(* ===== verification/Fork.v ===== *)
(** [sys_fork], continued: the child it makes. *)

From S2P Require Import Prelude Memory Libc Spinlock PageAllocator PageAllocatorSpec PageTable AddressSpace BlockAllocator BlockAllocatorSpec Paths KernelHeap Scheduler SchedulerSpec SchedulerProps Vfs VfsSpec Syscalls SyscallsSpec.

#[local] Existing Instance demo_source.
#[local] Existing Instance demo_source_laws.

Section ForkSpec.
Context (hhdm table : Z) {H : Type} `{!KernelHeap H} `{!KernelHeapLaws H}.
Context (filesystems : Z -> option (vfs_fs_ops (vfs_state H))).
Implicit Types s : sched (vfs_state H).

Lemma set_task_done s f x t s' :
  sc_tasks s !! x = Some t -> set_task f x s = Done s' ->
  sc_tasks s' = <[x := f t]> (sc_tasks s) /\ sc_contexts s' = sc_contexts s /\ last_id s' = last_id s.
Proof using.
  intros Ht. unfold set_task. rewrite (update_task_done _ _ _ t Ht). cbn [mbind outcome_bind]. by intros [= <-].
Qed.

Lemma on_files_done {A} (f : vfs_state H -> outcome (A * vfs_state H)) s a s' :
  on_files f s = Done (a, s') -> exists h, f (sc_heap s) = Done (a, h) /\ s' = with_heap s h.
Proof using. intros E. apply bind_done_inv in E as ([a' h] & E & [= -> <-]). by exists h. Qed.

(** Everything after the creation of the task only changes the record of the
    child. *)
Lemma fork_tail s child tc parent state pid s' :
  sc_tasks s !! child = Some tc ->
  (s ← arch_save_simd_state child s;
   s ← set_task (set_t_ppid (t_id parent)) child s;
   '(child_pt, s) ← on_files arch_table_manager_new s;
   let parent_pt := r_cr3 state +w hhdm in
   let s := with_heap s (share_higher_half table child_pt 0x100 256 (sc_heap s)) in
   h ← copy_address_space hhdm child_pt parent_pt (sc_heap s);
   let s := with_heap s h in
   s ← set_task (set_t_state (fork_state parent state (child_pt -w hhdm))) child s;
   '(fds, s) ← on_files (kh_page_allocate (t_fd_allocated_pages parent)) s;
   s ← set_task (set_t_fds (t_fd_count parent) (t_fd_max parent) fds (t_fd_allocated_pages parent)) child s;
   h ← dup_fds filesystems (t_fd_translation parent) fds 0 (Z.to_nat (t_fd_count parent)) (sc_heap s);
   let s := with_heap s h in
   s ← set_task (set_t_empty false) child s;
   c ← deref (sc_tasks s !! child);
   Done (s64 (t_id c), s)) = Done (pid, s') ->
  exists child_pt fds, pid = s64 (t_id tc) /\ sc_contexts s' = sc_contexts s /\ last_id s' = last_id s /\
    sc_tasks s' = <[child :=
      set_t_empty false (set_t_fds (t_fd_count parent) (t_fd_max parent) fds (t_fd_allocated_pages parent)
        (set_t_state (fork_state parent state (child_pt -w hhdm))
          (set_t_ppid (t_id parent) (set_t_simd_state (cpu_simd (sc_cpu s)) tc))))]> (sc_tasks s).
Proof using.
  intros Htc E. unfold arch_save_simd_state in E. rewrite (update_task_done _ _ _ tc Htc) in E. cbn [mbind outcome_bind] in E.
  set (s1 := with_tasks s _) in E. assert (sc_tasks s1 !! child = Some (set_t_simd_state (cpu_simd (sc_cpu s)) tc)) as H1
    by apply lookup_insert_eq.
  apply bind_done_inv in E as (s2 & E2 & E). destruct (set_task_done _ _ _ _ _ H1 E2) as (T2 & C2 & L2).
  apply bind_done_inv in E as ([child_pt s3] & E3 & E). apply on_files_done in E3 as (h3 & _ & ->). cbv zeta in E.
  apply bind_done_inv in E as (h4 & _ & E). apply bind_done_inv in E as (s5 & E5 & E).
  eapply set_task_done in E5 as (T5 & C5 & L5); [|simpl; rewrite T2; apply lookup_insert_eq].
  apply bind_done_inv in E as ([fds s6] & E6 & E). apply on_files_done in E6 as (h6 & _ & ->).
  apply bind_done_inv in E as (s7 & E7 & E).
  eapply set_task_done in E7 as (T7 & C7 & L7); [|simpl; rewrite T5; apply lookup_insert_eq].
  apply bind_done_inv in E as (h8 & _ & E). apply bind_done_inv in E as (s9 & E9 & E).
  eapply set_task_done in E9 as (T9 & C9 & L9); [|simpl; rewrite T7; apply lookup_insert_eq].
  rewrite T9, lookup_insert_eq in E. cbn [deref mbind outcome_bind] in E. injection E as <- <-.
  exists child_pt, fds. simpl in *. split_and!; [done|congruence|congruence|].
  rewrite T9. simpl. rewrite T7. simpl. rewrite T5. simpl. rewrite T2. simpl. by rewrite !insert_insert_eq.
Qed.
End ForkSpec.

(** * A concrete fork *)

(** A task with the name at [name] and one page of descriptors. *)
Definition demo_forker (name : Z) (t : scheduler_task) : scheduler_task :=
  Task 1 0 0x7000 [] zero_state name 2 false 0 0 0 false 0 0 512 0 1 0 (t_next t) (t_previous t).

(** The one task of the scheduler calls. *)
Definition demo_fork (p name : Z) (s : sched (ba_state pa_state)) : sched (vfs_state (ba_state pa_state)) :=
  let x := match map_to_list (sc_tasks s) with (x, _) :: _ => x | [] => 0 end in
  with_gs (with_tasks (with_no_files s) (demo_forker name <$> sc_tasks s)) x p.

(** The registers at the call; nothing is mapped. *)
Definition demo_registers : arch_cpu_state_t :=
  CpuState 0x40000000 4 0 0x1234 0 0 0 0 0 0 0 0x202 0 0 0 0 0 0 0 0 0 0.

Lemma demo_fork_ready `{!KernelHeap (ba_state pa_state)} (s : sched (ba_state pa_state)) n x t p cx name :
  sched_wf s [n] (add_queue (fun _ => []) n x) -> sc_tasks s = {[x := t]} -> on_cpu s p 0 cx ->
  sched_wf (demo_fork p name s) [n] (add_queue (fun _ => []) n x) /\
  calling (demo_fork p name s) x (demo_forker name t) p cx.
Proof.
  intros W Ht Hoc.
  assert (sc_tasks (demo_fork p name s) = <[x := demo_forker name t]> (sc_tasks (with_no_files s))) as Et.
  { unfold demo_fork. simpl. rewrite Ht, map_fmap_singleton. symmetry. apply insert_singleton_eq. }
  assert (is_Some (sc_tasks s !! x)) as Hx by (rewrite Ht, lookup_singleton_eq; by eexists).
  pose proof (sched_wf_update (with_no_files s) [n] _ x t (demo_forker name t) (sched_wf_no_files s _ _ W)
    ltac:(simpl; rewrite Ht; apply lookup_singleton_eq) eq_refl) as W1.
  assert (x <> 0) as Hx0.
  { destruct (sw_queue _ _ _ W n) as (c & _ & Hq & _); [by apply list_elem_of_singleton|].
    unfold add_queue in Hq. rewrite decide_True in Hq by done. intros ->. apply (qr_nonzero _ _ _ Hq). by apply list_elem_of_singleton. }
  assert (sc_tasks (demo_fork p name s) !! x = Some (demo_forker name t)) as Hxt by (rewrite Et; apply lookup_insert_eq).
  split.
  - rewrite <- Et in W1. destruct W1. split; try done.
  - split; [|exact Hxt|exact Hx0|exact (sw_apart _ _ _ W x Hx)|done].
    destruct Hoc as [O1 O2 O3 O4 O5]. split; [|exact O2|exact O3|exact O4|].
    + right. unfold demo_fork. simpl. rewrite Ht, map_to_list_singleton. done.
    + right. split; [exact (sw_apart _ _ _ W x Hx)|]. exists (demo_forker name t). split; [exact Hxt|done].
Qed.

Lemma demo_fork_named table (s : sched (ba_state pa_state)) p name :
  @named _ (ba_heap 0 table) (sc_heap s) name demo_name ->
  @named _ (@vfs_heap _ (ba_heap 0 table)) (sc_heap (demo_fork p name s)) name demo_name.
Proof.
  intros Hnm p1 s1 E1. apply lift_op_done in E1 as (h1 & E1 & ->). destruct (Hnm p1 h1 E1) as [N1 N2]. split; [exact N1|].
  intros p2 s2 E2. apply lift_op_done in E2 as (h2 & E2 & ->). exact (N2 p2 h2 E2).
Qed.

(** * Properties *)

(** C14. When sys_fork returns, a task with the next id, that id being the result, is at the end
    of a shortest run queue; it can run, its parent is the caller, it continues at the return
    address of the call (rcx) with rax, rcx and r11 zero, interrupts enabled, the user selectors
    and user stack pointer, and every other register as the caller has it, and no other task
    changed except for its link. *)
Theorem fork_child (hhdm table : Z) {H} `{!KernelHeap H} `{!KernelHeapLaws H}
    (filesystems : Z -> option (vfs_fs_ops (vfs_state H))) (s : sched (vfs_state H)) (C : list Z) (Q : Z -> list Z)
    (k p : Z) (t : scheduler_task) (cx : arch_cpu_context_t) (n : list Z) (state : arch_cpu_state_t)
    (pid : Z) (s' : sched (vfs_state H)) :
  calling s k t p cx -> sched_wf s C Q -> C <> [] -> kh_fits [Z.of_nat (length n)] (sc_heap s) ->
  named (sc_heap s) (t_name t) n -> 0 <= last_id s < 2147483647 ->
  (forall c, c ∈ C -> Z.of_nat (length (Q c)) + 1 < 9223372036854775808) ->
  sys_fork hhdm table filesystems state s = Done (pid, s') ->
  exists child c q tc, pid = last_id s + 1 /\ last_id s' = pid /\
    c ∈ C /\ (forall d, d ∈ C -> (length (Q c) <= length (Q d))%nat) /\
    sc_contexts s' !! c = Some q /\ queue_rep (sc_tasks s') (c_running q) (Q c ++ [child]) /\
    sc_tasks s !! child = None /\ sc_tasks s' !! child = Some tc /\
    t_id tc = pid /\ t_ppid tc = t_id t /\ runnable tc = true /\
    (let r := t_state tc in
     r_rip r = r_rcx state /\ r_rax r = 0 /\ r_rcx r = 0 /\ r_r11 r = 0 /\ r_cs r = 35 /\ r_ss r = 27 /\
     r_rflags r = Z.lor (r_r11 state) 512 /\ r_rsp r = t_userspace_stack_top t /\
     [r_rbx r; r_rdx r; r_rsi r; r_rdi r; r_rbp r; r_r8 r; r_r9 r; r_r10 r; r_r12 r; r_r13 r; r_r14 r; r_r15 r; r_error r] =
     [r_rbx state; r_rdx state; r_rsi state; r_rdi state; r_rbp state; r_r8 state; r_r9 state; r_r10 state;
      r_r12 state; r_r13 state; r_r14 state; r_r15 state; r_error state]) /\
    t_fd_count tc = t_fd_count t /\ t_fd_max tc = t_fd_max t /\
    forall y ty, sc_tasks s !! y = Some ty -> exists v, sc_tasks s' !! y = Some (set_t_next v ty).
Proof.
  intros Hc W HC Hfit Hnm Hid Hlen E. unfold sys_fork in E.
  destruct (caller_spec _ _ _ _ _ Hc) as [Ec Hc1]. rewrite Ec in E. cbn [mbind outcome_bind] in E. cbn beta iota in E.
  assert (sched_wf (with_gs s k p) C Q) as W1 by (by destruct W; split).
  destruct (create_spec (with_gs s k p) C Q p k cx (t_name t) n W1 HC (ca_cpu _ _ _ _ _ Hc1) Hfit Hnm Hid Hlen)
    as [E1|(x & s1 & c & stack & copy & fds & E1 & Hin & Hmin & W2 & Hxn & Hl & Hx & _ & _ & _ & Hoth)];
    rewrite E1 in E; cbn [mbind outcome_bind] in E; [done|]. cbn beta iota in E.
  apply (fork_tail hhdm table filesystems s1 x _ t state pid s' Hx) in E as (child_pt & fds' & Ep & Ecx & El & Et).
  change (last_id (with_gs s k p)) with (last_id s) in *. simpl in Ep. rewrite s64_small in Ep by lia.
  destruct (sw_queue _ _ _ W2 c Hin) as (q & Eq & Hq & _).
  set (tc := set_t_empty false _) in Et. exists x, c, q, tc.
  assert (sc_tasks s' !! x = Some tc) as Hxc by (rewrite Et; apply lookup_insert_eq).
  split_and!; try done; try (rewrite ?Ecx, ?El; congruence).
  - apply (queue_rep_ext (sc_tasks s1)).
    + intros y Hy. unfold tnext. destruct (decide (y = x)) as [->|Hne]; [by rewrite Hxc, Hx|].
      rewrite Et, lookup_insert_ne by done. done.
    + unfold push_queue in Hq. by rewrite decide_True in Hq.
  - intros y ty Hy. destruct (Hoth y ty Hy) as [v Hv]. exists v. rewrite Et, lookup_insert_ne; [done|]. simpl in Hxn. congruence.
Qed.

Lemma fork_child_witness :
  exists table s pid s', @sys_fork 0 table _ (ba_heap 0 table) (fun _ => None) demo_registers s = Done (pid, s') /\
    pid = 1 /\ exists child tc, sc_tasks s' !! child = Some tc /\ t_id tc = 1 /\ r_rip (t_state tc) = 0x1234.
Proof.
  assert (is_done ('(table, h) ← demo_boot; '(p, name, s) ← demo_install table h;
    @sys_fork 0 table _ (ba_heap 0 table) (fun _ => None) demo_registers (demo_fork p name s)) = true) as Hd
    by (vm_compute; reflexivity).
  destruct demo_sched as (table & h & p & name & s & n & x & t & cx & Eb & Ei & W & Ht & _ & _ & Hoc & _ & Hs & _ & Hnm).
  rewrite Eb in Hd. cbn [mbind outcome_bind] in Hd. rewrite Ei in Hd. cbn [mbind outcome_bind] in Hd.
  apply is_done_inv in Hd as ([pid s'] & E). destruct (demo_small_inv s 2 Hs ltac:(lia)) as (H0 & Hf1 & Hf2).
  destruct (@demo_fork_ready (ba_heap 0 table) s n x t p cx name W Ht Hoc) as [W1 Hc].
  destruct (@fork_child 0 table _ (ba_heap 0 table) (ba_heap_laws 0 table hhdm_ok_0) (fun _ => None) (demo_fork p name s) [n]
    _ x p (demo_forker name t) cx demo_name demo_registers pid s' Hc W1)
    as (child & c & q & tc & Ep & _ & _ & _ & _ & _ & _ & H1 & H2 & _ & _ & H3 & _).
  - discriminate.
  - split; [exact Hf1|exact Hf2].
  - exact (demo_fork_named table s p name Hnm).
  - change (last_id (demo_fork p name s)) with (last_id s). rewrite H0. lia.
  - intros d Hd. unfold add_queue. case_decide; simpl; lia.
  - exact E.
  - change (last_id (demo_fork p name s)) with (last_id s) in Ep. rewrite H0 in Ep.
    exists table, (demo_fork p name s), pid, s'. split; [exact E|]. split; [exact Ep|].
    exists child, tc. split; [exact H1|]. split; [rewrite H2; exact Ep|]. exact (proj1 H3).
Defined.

+++

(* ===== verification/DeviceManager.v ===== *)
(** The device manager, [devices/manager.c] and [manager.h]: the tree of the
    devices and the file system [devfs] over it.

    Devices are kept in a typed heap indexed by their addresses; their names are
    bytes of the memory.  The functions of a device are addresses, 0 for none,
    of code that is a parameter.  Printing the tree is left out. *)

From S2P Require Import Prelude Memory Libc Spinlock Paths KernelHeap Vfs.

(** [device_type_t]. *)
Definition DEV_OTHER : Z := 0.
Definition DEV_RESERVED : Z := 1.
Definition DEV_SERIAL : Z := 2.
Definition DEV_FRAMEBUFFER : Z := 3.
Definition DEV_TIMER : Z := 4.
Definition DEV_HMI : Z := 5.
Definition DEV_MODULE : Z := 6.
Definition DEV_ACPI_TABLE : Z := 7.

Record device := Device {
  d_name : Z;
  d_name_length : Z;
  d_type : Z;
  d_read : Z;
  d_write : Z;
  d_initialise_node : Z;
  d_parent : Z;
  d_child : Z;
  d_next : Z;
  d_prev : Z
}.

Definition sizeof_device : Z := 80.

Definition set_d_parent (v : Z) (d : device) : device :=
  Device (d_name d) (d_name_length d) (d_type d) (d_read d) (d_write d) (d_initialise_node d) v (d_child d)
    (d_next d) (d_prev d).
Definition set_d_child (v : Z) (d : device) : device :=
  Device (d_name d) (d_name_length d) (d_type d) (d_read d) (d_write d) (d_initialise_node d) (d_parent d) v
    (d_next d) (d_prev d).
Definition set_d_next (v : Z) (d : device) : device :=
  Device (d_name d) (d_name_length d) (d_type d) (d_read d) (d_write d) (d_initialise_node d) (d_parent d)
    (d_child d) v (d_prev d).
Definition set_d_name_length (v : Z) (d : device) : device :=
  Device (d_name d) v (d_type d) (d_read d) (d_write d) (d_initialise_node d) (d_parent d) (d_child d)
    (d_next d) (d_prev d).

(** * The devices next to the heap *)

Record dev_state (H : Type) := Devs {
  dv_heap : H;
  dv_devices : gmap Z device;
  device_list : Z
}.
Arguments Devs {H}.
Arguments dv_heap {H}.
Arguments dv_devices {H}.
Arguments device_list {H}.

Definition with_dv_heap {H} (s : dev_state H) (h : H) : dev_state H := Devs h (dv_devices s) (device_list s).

+++

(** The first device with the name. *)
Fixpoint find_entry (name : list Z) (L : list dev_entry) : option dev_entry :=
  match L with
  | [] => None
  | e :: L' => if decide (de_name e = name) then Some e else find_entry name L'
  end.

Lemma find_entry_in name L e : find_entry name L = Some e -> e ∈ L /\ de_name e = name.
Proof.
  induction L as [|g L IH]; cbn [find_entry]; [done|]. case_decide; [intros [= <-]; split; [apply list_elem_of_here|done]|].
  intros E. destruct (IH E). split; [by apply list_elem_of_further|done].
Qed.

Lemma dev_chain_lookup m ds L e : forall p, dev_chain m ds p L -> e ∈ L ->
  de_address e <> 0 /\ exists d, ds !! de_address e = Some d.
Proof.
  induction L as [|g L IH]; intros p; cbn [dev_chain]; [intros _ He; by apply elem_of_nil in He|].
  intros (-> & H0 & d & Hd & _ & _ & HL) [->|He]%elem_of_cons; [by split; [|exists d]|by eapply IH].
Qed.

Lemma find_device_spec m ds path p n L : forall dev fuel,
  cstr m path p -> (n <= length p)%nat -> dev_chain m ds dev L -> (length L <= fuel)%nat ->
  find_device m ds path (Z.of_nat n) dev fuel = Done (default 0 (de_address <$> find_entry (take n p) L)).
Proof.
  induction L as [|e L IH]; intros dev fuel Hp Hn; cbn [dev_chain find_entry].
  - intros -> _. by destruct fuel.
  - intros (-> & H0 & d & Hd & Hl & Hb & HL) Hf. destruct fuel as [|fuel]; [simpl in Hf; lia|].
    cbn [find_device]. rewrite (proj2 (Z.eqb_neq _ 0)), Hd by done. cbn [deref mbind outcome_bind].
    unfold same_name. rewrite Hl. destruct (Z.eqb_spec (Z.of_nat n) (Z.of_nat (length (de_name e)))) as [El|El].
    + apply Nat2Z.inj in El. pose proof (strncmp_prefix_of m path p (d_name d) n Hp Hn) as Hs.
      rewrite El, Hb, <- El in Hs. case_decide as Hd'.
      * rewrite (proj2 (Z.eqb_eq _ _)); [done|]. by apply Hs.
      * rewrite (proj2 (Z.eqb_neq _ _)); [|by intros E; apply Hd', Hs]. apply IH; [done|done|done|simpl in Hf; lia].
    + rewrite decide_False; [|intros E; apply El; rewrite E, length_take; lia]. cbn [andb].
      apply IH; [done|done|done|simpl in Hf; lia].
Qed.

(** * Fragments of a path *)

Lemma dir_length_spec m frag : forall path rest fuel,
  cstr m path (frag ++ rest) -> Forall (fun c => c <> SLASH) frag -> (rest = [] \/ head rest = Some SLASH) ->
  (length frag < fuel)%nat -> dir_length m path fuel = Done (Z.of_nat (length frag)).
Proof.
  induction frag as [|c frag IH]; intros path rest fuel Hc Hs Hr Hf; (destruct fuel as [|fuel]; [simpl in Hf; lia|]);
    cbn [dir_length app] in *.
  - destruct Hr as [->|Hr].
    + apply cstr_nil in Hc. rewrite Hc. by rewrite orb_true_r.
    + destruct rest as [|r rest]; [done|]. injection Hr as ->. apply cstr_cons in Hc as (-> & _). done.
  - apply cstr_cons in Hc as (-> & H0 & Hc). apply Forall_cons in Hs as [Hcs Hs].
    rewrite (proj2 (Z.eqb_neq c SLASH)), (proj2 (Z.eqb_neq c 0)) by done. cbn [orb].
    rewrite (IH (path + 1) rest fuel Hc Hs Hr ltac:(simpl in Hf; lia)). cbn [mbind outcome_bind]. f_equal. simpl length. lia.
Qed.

+++

The word "local": say how many lines of the records hold it, and give nothing but the number.

_Answer below_
2